ÇEVRE - 03 Ekim 2017 Salı 16:26

Akaryakıt dağıtım şirketine tepkiler sürüyor

A
A
A
Akaryakıt dağıtım şirketine tepkiler sürüyor

Antalya’nın Alanya ve Gazipaşa ilçelerinde dolum ve depolama tesisi olan bir akaryakıt dağıtım şirketinin kapasitesini yükseltmek istemesine bir tepki de MHP Alanya İlçe Teşkilatı’ndan geldi.

Antalya’nın Alanya ve Gazipaşa ilçelerinde dolum ve depolama tesisi olan bir akaryakıt dağıtım şirketinin kapasitesini yükseltmek istemesine bir tepki de MHP Alanya İlçe Teşkilatı’ndan geldi.
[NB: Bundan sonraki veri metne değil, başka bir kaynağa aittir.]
(** * Further properties of the handlers *)

(** ** The order of the flags *)

(** X1. The arguments at flag position of a built command come in one
    fixed order (the program and script, the eight fixed flags, genre,
    lyrics, the mode flag, its paths, the two times), each present or
    absent by its own condition, and no flag occurs twice. *)
Theorem flags_in_fixed_order (environ : gmap string string)
    (float_repr : float → string) :
  (∀ (r : api_server.InferenceRequest) (w : World) cmd w',
     api_server.build_cmd environ float_repr r w = (Ok cmd, w') →
     (read_args cmd).*1
     = cmd_flags
         (truthy (api_server.genre_file r) || truthy (api_server.genre_txt r))
         (truthy (api_server.lyrics_file r) || truthy (api_server.lyrics_txt r))
         (api_server.use_dual_tracks_prompt r)
         (truthy (api_server.vocal_track_prompt_path r))
         (truthy (api_server.instrumental_track_prompt_path r))
         (api_server.use_audio_prompt r)
         (truthy (api_server.audio_prompt_path r)) true true
     ∧ NoDup (read_args cmd).*1)
  ∧ (∀ (a : gradio_ui.params) (w : World) cmd w',
       gradio_ui.build_cmd environ float_repr a w = (Ok cmd, w') →
       (read_args cmd).*1
       = cmd_flags
           (negb (String.eqb (gradio_ui.genre_txt a) ""))
           (negb (String.eqb (gradio_ui.lyrics_txt a) ""))
           (gradio_ui.use_dual_tracks_prompt a)
           (truthy (gradio_ui.vocal_track_prompt_path a))
           (truthy (gradio_ui.instrumental_track_prompt_path a))
           (gradio_ui.use_audio_prompt a)
           (truthy (gradio_ui.audio_prompt_path a))
           (has_time (gradio_ui.prompt_start_time a))
           (has_time (gradio_ui.prompt_end_time a))
       ∧ NoDup (read_args cmd).*1).
Proof.
  split.
  - intros r w cmd w'. rewrite api_build_cmd_compose.
    intros (g & l & w1 & _ & _ & _ & Hf)%compose_items.
    split; [exact Hf|]. rewrite Hf. apply cmd_flags_NoDup.
  - intros a w cmd w'. rewrite ui_build_cmd_compose.
    intros (g & l & w1 & _ & _ & _ & Hf)%compose_items.
    split; [exact Hf|]. rewrite Hf. apply cmd_flags_NoDup.
Qed.

Lemma flags_in_fixed_order_witness :
  NoDup (read_args
           [ "python"; "/app/inference/infer.py"; "--cuda_idx"; "0";
             "--stage1_model"; "m-a-p/YuE-s1-7B-anneal-en-icl";
             "--stage2_model"; "m-a-p/YuE-s2-1B-general";
             "--run_n_segments"; "2"; "--stage2_batch_size"; "4";
             "--output_dir"; "/app/output"; "--max_new_tokens"; "3000";
             "--repetition_penalty"; "1.1"; "--genre_txt"; "/tmp/tmpaaaaaaaa.txt" ]).*1.
Proof.
  exact (proj2 (proj1 (flags_in_fixed_order ∅ sample_repr) pop_request world0
                  _ _ eq_refl)).
Defined.

(** ** No mode, no prompt argument *)

Lemma compose_no_mode float_repr c s1 s2 n b o t p gf gt lf lt
    vocal inst audio t0 t1 w cmd w' flag :
  compose (base_cmd float_repr c s1 s2 n b o t p) gf gt lf lt
    (audio_prompt_args float_repr false vocal inst false audio t0 t1) w
  = (Ok cmd, w') →
  flag ∈ prompt_flag_names → ¬ has_flag flag cmd.
Proof.
  intros (g & l & w1 & _ & _ & _ & Hf)%compose_items Hin.
  apply no_flag_mem. rewrite Hf.
  destruct (flag_table (truthy gf || truthy gt) (truthy lf || truthy lt)
              false (truthy vocal) (truthy inst) false (truthy audio)
              (has_time t0) (has_time t1))
    as (Hd & Hs & Hv & Hi & Ha & _ & _ & H0 & H1).
  cbn [andb orb negb] in Hs, Hv, Hi, Ha, H0, H1.
  unfold prompt_flag_names in Hin.
  apply elem_of_cons in Hin as [->|Hin]; [exact Hd|].
  apply elem_of_cons in Hin as [->|Hin]; [exact Hs|].
  apply elem_of_cons in Hin as [->|Hin]; [exact Hv|].
  apply elem_of_cons in Hin as [->|Hin]; [exact Hi|].
  apply elem_of_cons in Hin as [->|Hin]; [exact Ha|].
  apply elem_of_cons in Hin as [->|Hin]; [exact H0|].
  apply elem_of_cons in Hin as [->|Hin]; [exact H1|].
  by apply elem_of_nil in Hin.
Qed.

(** X2. With neither prompt mode asked for, a built command has none of
    the seven prompt flags: audio paths and times that were supplied all
    the same are left out without notice. *)
Theorem no_mode_no_prompt_flags (environ : gmap string string)
    (float_repr : float → string) :
  (∀ (r : api_server.InferenceRequest) (w : World) cmd w' flag,
     api_server.use_dual_tracks_prompt r = false →
     api_server.use_audio_prompt r = false →
     api_server.build_cmd environ float_repr r w = (Ok cmd, w') →
     flag ∈ prompt_flag_names → ¬ has_flag flag cmd)
  ∧ (∀ (a : gradio_ui.params) (w : World) cmd w' flag,
       gradio_ui.use_dual_tracks_prompt a = false →
       gradio_ui.use_audio_prompt a = false →
       gradio_ui.build_cmd environ float_repr a w = (Ok cmd, w') →
       flag ∈ prompt_flag_names → ¬ has_flag flag cmd).
Proof.
  split.
  - intros r w cmd w' flag Hd Hs. rewrite api_build_cmd_compose, Hd, Hs.
    apply compose_no_mode.
  - intros a w cmd w' flag Hd Hs. rewrite ui_build_cmd_compose, Hd, Hs.
    apply compose_no_mode.
Qed.

Lemma no_mode_no_prompt_flags_witness :
  ¬ has_flag "--vocal_track_prompt_path"
      [ "python"; "/app/inference/infer.py"; "--cuda_idx"; "0";
        "--stage1_model"; "m-a-p/YuE-s1-7B-anneal-en-icl";
        "--stage2_model"; "m-a-p/YuE-s2-1B-general";
        "--run_n_segments"; "2"; "--stage2_batch_size"; "4";
        "--output_dir"; "/app/output"; "--max_new_tokens"; "3000";
        "--repetition_penalty"; "1.1" ].
Proof.
  apply (proj1 (no_mode_no_prompt_flags ∅ sample_repr) stray_paths_request world0
           _ world0 _ eq_refl eq_refl eq_refl).
  unfold prompt_flag_names. is_in.
Defined.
MHP Alanya İlçe Başkanı Mustafa Türkdoğan, "Bölgemize hiçbir yararı olmayan bu tesisin daha da büyütülmemesi için Alanya halkımız ile birlikte sonuna kadar mücadele edeceğiz" dedi.


Mevcut kapasitesini yükseltmek isteyen Aytemiz Akaryakıt Dağıtım AŞ.’nin "Yanasma Dolfeni Tesisinin Kapasite" projesiyle ilgili geçtiğimiz 29 Eylül ayında Çevresel Etki Değerlendirme (ÇED) toplantısı yapılmıştı. ÇED raporunun katılımcılara gösterildiği toplantıda, çevre halkı ve mahalle muhtarları, tesisin büyümesinin turizme, tarıma ve caretta caretta türü deniz kaplumbağalarının yuvalama ve yumurtlama alanını etkileyeceğinden projeye tepki göstermişti.


MHP Alanya İlçe Teşkilatı da, tesisin önünde toplanarak kapasitenin büyümesinin ciddi zararlar vereceğini belirtip duruma tepki gösterdi.


Teşkilat adına basın açıklaması yapan MHP Alanya İlçe Başkanı Mustafa Türkdoğan, akaryakıt ve LPG depolama ve dağıtım tesisi için Yeşilöz ve Uğrak Mahallelerinde imar planı onanan, Çevre ve Şehircilik Bakanlığınca 12.11.2013 tarihinde planı onaylanıp ruhsat verildiğini, Enerji Piyasası Düzenleme Kurulu tarafından ise 18.08.2016 tarihinde lisans verildiğini belirtti. Türkdoğan, "Bu tesisin ilk alınan ruhsatında 45 bin metreküp depolama 40 bin DWT’luk akaryakıt tankerlerinin yanaşabileceği Dolfen Tesisi bulunmakta. İlgili firma bahsi geçen tesisi 100 bin metreküplük depolama ve 160 bin DWT’lik akaryakıt tankerlerinin yanaşabileceği dolfen tesisini büyütmek istemekte. Projede hedeflenen kapsama alanı tüm Akdeniz bölgesi, Burdur, Isparta, Muğla, Antalya, Mersin, Adana, Osmaniye, Hatay ve Konya illerini kapsamaktadır" dedi.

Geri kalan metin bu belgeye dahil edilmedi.